EXCERPTED DATA below:

(** X15.  Unary operators compose as signs do, on every operand and in
    every store, errors and panics included: minus minus is plus, plus is
    neutral. *)
Theorem unary_signs_compose (e : ast.Node) (w : World Ext) :
  eval (ast.UnaryExpr token.Minus (ast.UnaryExpr token.Minus e)) w
    = eval (ast.UnaryExpr token.Plus e) w /\
  eval (ast.UnaryExpr token.Minus (ast.UnaryExpr token.Plus e)) w
    = eval (ast.UnaryExpr token.Minus e) w /\
  eval (ast.UnaryExpr token.Plus (ast.UnaryExpr token.Minus e)) w
    = eval (ast.UnaryExpr token.Minus e) w /\
  eval (ast.UnaryExpr token.Plus (ast.UnaryExpr token.Plus e)) w
    = eval (ast.UnaryExpr token.Plus e) w.
Proof.
  repeat split;
    rewrite (eval_UnaryExpr Call boxPrimitive a _ (ast.UnaryExpr _ e));
    unfold evalUnaryExpr at 1; unfold bind at 1; cbv zeta;
    rewrite !eval_UnaryExpr; unfold evalUnaryExpr, bind; cbv zeta;
    destruct (eval e w) as [[[]| |] w1]; cbn;
    rewrite ?opp_involutive; reflexivity.
Qed.

Section Loops.
Variable f : ast.Node -> M Ext Value.

Lemma evaluated_unique nodes w vs1 w1 vs2 w2 :
  evaluated f nodes w vs1 w1 -> evaluated f nodes w vs2 w2 ->
  vs1 = vs2 /\ w1 = w2.
Proof.
  intros H1. revert vs2 w2.
  induction H1 as [|n ns w v w1 vs w3 Hn _ IH]; intros vs2 w2 H2;
    inversion H2; subst; [done|].
  match goal with
  | H : f n w = (Ok ?v', ?w') |- _ => rewrite Hn in H; injection H as <- <-
  end.
  match goal with
  | H : evaluated f ns w1 _ _ |- _ => destruct (IH _ _ H) as [-> ->]
  end. done.
Qed.

Lemma evalArgs_ok_iff args w vs w' :
  evalArgs f args w = (Ok vs, w') <-> evaluated f args w vs w'.
Proof.
  unfold evalArgs. split.
  - intros H.
    destruct (evaluated_or_stopped f args w)
      as [(vs0 & w0 & Hrun)|(x & w0 & Hrun)].
    + rewrite (evalArgs_loop_evaluated f _ _ _ _ [] Hrun) in H.
      now injection H as <- <-.
    + rewrite (evalArgs_loop_stopped f _ _ _ _ [] Hrun) in H.
      now destruct x.
  - intros Hrun. now rewrite (evalArgs_loop_evaluated f _ _ _ _ [] Hrun).
Qed.

Lemma evalProgram_loop_app l1 l2 result w :
  evalProgram_loop f (l1 ++ l2) result w =
  bind (evalProgram_loop f l1 result)
       (fun result => evalProgram_loop f l2 result) w.
Proof.
  revert result w. induction l1 as [|n l1 IH]; intros result w.
  - reflexivity.
  - cbn [app evalProgram_loop]. unfold bind.
    destruct (f n w) as [[v| |] w1]; try reflexivity.
    rewrite IH. reflexivity.
Qed.

Lemma evalProgram_loop_forgets l result result' w :
  l <> [] ->
  evalProgram_loop f l result w = evalProgram_loop f l result' w.
Proof. now destruct l. Qed.

End Loops.

(** X16.  [evalArgs] succeeds exactly on the runs in which every argument
    succeeds from left to right, each in the store its left neighbour
    left; it then returns one value for each argument, in the order of the
    arguments. *)
Theorem evalArgs_one_value_each (args : list ast.Node) (w : World Ext) vs w' :
  (evalArgs evalExpr args w = (Ok vs, w') <->
   evaluated evalExpr args w vs w') /\
  (evalArgs evalExpr args w = (Ok vs, w') -> length vs = length args).
Proof.
  split; [apply evalArgs_ok_iff|].
  intros H%evalArgs_ok_iff. eapply evaluated_length, H.
Qed.

(** X17.  Programs compose by running one after the other: evaluating the
    statements [l1 ++ l2] is evaluating [l1] and, when that succeeds and
    [l2] has a statement, evaluating [l2] in the store [l1] left; a
    failure of [l1] is the failure of the whole, and with no statement in
    [l2] the value of [l1] stands. *)
Theorem evalProgram_app (l1 l2 : list ast.Node) (w : World Ext) :
  eval (ast.Program (l1 ++ l2)) w =
  match eval (ast.Program l1) w with
  | (Ok v, w1) =>
      match l2 with
      | [] => (Ok v, w1)
      | _ :: _ => eval (ast.Program l2) w1
      end
  | (Err e, w1) => (Err e, w1)
  | (Panic p, w1) => (Panic p, w1)
  end.
Proof.
  rewrite !eval_Program. unfold evalProgram.
  rewrite evalProgram_loop_app. unfold bind.
  destruct (evalProgram_loop eval l1 Nil w) as [[v| |] w1]; try reflexivity.
  destruct l2 as [|n l2]; [reflexivity|].
  now apply evalProgram_loop_forgets.
Qed.

(** X18.  Evaluation changes the store through calls only: on a tree with
    no call expression in it, [eval] and [evalExpr] leave the store exactly
    as they found it, whatever the outcome. *)
Theorem callFree_keeps_store (n : ast.Node) :
  shape.callFree n = true ->
  forall w : World Ext, (eval n w).2 = w /\ (evalExpr n w).2 = w.
Proof.
  induction n as [Nodes IH| | | | | |name|op e IH|o p IH|c args _ _| | |]
    using Node_induction; intros Hfree w; try (split; reflexivity).
  - split; [|reflexivity]. rewrite eval_Program. unfold evalProgram.
    generalize Nil as result. revert w.
    cbn [shape.callFree] in Hfree.
    induction IH as [|n ns Hn _ IHns]; intros w result; [reflexivity|].
    cbn [forallb] in Hfree. apply andb_true_iff in Hfree as [Hn' Hns'].
    cbn [evalProgram_loop]. unfold bind.
    pose proof (proj1 (Hn Hn' w)) as Hw.
    destruct (eval n w) as [[v| |] w1]; cbn [snd] in Hw; subst w1;
      try reflexivity.
    now apply IHns.
  - assert (E : (eval (ast.Ident name) w).2 = w).
    { rewrite eval_Ident. unfold evalIdentExpr, bind.
      destruct (Get (DataObject (global a)) name w) as [r w1] eqn:HGet.
      apply Get_store in HGet as ->.
      destruct r as [val| |]; try reflexivity.
      now destruct (StrictEqual val VUndefined). }
    split; exact E.
  - cbn [shape.callFree] in Hfree.
    assert (E : (eval (ast.UnaryExpr op e) w).2 = w).
    { rewrite eval_UnaryExpr. unfold evalUnaryExpr, bind. cbv zeta.
      pose proof (proj1 (IH Hfree w)) as Hw.
      destruct (eval e w) as [[obj| |] w1]; cbn [snd] in Hw; subst w1;
        try reflexivity.
      destruct obj; try reflexivity. now destruct op. }
    split; exact E.
  - cbn [shape.callFree] in Hfree.
    assert (E : (eval (ast.MemberExpr o p) w).2 = w).
    { rewrite eval_MemberExpr. unfold evalMemberExpr, bind.
      pose proof (proj2 (IH Hfree w)) as Hw.
      destruct (evalExpr o w) as [[objval| |] w1]; cbn [snd] in Hw; subst w1;
        try reflexivity.
      destruct objval as [| | | | | |obj]; try reflexivity.
      unfold KindM, abad.ToObject, ret. cbn [Kind_of].
      rewrite bool_decide_eq_false_2 by (intros Hne; now apply Hne).
      destruct (Get obj p w) as [r w1] eqn:HGet.
      now apply Get_store in HGet as ->. }
    split; exact E.
  - discriminate.
Qed.

End EvaluatorMore.

(** * The first revision of the evaluator, and the second against it *)

Section FirstRevision.
Import utf16 types.

Context `{!Stringer Str, !Stringer Value, !Stringer Kind,
          !Stringer token.Type_, !Stringer ast.Node}.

End of EXCERPTED DATA.

### WHAT TO DO
Reprint exactly the lines above that start at the one with "Proof. now destruct l. Qed." and end at the one with "(evalArgs evalExpr args w = (Ok vs, w') <->", keeping both and adding none.

### RESULT OF THE EXERCISE
Proof. now destruct l. Qed.

End Loops.

(** X16.  [evalArgs] succeeds exactly on the runs in which every argument
    succeeds from left to right, each in the store its left neighbour
    left; it then returns one value for each argument, in the order of the
    arguments. *)
Theorem evalArgs_one_value_each (args : list ast.Node) (w : World Ext) vs w' :
  (evalArgs evalExpr args w = (Ok vs, w') <->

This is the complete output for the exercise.